Solvent and polymer matrix effects on TIPS-pentacene/polymer blend organic field-effect transistors

We report on a systematic study of solvent and polymer matrix effects on the phase segregation behavior of 6,13-bis(triisopropylsilylethynyl) pentacene (TIPS-pentacene) blends incorporated into two different amorphous polymer matrices, poly (α-methyl styrene) and poly (triarylamine), and using two solvents, chlorobenzene and tetralin. Optical microscopy, X-ray diffraction analyses, and optical absorption measurements are used to evaluate the film morphology, crystallinity, and optical density, respectively. These analyses are correlated with the extent of vertical segregation of TIPS-pentacene, as observed for the blended films by depth-profile XPS analyses. The microstructure and vertical phase segregation of TIPS-pentacene in blend films are found to be strongly influenced by the choice of solvent.
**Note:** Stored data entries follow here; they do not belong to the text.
Lemma gettoken_step st T : at_toks st T ->
  exists q e st', gettoken s st = Done ((code T, q, e), st') /\ nodes st' = nodes st /\ at_toks st' (tail T) /\
    (forall w T', T = TWord w :: T' -> word_is q e w).
Proof.
  intros [Hp HT]. destruct (gettoken_at_spec _ _ Hp HT) as (q & e & E & He & Et & Hw).
  exists q, e, (PSt (skip_ws s e) (nodes st)). destruct (skip_ws_spec e He) as (? & E' & _).
  split; [unfold gettoken, mbind, P_bind; cbn -[gettoken_at]; by rewrite E|]. split; [done|]. split; [|done]. split; simpl; [lia|congruence].
Qed.

(** [peek] sees the first character of the next token; the characters it looks
    for are symbols. *)
Lemma peek_step st T toks : at_toks st T -> (forall c, c ∈ toks -> c ∈ symbols) ->
  exists st', peek s toks st = Done (head_in toks T, st') /\ nodes st' = nodes st /\ at_toks st' T /\
    (T = [] -> ps st' = length s).
Proof.
  intros [Hp HT] Htoks. destruct (skip_ws_spec (ps st) Hp) as (Hq & Eq & Hw). unfold peek, mbind, P_bind. cbn -[at_ skip_ws strchr].
  set (q := skip_ws s (ps st)) in *. exists (PSt q (nodes st)). rewrite HT in Eq.
  assert (Hb : negb (at_ s q =? 0) && strchr toks (at_ s q) = head_in toks T).
  { destruct (decide (q < length s)%nat) as [Hlt|Hge].
    - rewrite (proj2 (Z.eqb_neq _ _)) by (by apply at_nonzero). simpl.
      destruct (token_head q Hlt (Hw Hlt)) as [[Hc Et]|[(Ec & Ec' & Hlt' & Et)|[(Ec & Ec' & Et)|Hc]]].
      + rewrite Eq in Et. rewrite Et. simpl. unfold head_char. destruct (Z.eqb_spec (at_ s q) (chr "+")) as [E|]; [|done].
        rewrite E in Hc. by vm_compute in Hc.
      + rewrite Eq in Et. rewrite Et. by rewrite Ec.
      + rewrite Eq in Et. rewrite Et. by rewrite Ec.
      + destruct (word_token q Hlt Hc) as (w & _ & _ & Et). rewrite Eq in Et. rewrite Et. simpl.
        apply bool_decide_eq_false. intros Hin%Htoks. apply word_char_spec in Hc as [_ Hs].
        unfold strchr in Hs. by rewrite bool_decide_eq_false in Hs.
    - rewrite at_end by lia. rewrite drop_ge in Eq by lia. by rewrite <- Eq. }
  rewrite Hb. split; [done|]. split; [done|]. split; [by split; [simpl; lia|]|].
  intros ->. simpl. destruct (decide (q < length s)%nat) as [Hlt|]; [|lia]. exfalso.
  destruct (token_head q Hlt (Hw Hlt)) as [[Hc Et]|[(Ec & Ec' & Hlt' & Et)|[(Ec & Ec' & Et)|Hc]]]; try congruence.
  destruct (word_token q Hlt Hc) as (w & _ & _ & Et). congruence.
Qed.
End lexer.

(** * The grammar *)

(** A redirection: [<], [>] or [+] (for [>>]), and the file. *)
Record redir := Redir { r_kind : Z; r_file : bytes }.

(** exec ::= redirs (word redirs)* | '(' line ')' redirs
    pipe ::= exec ['|' pipe]
    line ::= pipe '&'* [';' line] *)
Inductive aline := ALast (p : apipe) (bg : nat) | ASeq (p : apipe) (bg : nat) (l : aline)
with apipe := PLast (e : aexec) | PPipe (e : aexec) (p : apipe)
with aexec := ESimple (rs : list redir) (args : list (bytes * list redir)) | EBlock (l : aline) (rs : list redir).

Scheme aline_mut := Induction for aline Sort Prop
with apipe_mut := Induction for apipe Sort Prop
with aexec_mut := Induction for aexec Sort Prop.
Combined Scheme syntax_ind from aline_mut, apipe_mut, aexec_mut.

Definition is_redir (c : Z) : bool := strchr (str "<>+") c.
(* ===== verification/ShProps.v ===== *)
(** The code of the parser of user/sh.c implements the reference parser, its
    nodes represent the command, and the words in the buffer end with NUL. *)

From S2P Require Import Prelude Sh ShSpec.
From Stdlib Require Import Ascii.
Local Open Scope Z_scope.
Import Sh.

(** * Commands in the store *)

Section reps.
(** Which offsets delimit which word. *)
Variable W : nat -> nat -> bytes -> Prop.

Definition args_rep (argv eargv : list (option nat)) (ws : list bytes) : Prop :=
  length argv = MAXARGS /\ length eargv = MAXARGS /\ (length ws < MAXARGS)%nat /\
  (forall i w, ws !! i = Some w -> exists q e, argv !! i = Some (Some q) /\ eargv !! i = Some (Some e) /\ W q e w) /\
  argv !! length ws = Some None.

(** The node [p] is the root of the command [t]. *)
Inductive reps (ns : list node) : nat -> tree -> Prop :=
| reps_exec p argv eargv ws :
    ns !! p = Some (EXEC argv eargv) -> args_rep argv eargv ws -> reps ns p (TExec ws)
| reps_redir p c q e mode fd t f :
    ns !! p = Some (REDIR c q e mode fd) -> (c < p)%nat -> W q e f -> reps ns c t -> reps ns p (TRedir t f mode fd)
| reps_pipe p l r tl tr :
    ns !! p = Some (PIPE l r) -> (l < p)%nat -> (r < p)%nat -> reps ns l tl -> reps ns r tr -> reps ns p (TPipe tl tr)
| reps_list p l r tl tr :
    ns !! p = Some (LIST l r) -> (l < p)%nat -> (r < p)%nat -> reps ns l tl -> reps ns r tr -> reps ns p (TList tl tr)
| reps_back p c t :
    ns !! p = Some (BACK c) -> (c < p)%nat -> reps ns c t -> reps ns p (TBack t).

Lemma reps_ext ns ns' p t : ns `prefix_of` ns' -> reps ns p t -> reps ns' p t.
Proof.
  intros Hp. induction 1; eauto using reps, prefix_lookup_Some.
Qed.

Lemma reps_lt ns p t : reps ns p t -> (p < length ns)%nat.
Proof. destruct 1; by eapply lookup_lt_Some. Qed.

(** From node [c] the redirections [rs] lead to node [p]. *)
Inductive chain (ns : list node) : nat -> list redir -> nat -> Prop :=
| chain_nil c : chain ns c [] c
| chain_cons c d q e r rs p :
    ns !! d = Some (REDIR c q e (redir_mode (r_kind r)) (redir_fd (r_kind r))) -> (c < d)%nat -> W q e (r_file r) ->
    chain ns d rs p -> chain ns c (r :: rs) p.

Lemma chain_reps ns c rs p t : chain ns c rs p -> reps ns c t -> reps ns p (wrap t rs).
Proof.
  intros Hc. revert t. induction Hc as [c|c d q e r rs p Hd Hlt Hw _ IH]; intros t Ht; [done|].
  simpl. apply IH. by econstructor.
Qed.

Lemma redirs_ext ns ns' c rs p : ns `prefix_of` ns' -> chain ns c rs p -> chain ns' c rs p.
Proof. intros Hp. induction 1; econstructor; eauto using prefix_lookup_Some. Qed.

Lemma chain_lt ns c rs p : chain ns c rs p -> (c < length ns)%nat -> (p < length ns)%nat.
Proof. induction 1 as [|c d q e r rs p Hd _ _ _ IH]; [done|]. intros _. apply IH. by eapply lookup_lt_Some. Qed.

Lemma chain_app ns c rs p rs' p' : chain ns c rs p -> chain ns p rs' p' -> chain ns c (rs ++ rs') p'.
Proof. induction 1; simpl; [done|]. intros. econstructor; eauto. Qed.

Lemma chain_upd ns k a b a' b' c rs p :
  ns !! k = Some (EXEC a b) -> chain ns c rs p -> chain (<[k := EXEC a' b']> ns) c rs p.
Proof.
  intros Hk. induction 1 as [|c d q e r rs p Hd Hlt Hw _ IH]; [constructor|]. econstructor; eauto.
  rewrite list_lookup_insert_ne; [done|]. intros ->. congruence.
Qed.
End reps.

(** * The code implements the reference parser *)

Section parser.
Variable s : bytes.
Hypothesis no_nul : 0 ∉ s.

Abbreviation at_toks := (at_toks s).
Abbreviation reps := (reps (word_is s)).
Abbreviation chain := (chain (word_is s)).

Lemma tokens_length w r : (length (tokens w r) <= length r + length (flush w))%nat.
Proof.
  revert w. induction r as [r IH] using (induction_ltof1 _ length). unfold ltof in IH. intros w.
  destruct r as [|c r]; simpl; [lia|].
  assert (Hnil : forall r', (length r' < S (length r))%nat -> (length (tokens [] r') <= length r')%nat).
  { intros r' Hr'. pose proof (IH r' ltac:(simpl; lia) []) as H. unfold flush in H. rewrite decide_True in H by done. simpl in H. lia. }
  destruct (strchr whitespace c).
  { rewrite length_app. pose proof (Hnil r ltac:(lia)). lia. }
  destruct (strchr symbols c).
  - rewrite length_app. destruct r as [|d r]; simpl; [lia|]. destruct (_ && _); simpl.
    + pose proof (Hnil r ltac:(simpl; lia)). lia.
    + pose proof (Hnil (d :: r) ltac:(simpl; lia)). simpl in *. lia.
  - pose proof (IH r ltac:(simpl; lia) (w ++ [c])) as H. unfold flush in *. rewrite decide_False in H by (by destruct w).
    simpl in H. lia.
Qed.

Lemma toks_length st T : at_toks st T -> (length T < S (es s))%nat.
Proof.
  intros [Hp <-]. pose proof (tokens_length [] (drop (ps st) s)) as H. unfold flush in H. rewrite decide_True in H by done.
  simpl in H. rewrite length_drop in H. unfold es. lia.
Qed.

(** One run of [m] against the reference function [f]. *)
Definition run_ok {A} (m : outcome (nat * pst)) (st : pst) (T : list token) (r : option (A * list token))
    (Q : list node -> nat -> A -> Prop) : Prop :=
  match r with
  | Some (a, T') => exists p st', m = Done (p, st') /\ at_toks st' T' /\ (length T' <= length T)%nat /\
      nodes st `prefix_of` nodes st' /\ Q (nodes st') p a
  | None => exists msg, m = Panicked msg
  end.

Lemma P_bind_Done {A B} (m : P A) (f : A -> P B) st a st' : m st = Done (a, st') -> (m ≫= f) st = f a st'.
Proof. intros E. unfold mbind, P_bind. by rewrite E. Qed.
Tetralin, a solvent with a high boiling temperature, was found to be more desirable for achieving distinct phase segregation/crystallization of TIPS-pentacene in blend films and best performance in OFETs with a dual-gate geometry. The electrical properties of top and bottom channels were consistent with the morphological characterization and OFETs processed from tetralin showed higher mobility values than those from chlorobenzene. Further modification of the annealing conditions in the TIPS-pentacene/PTAA/tetralin ternary system led to top-gate OFETs with mobility values up to 2.82 cm2/Vs.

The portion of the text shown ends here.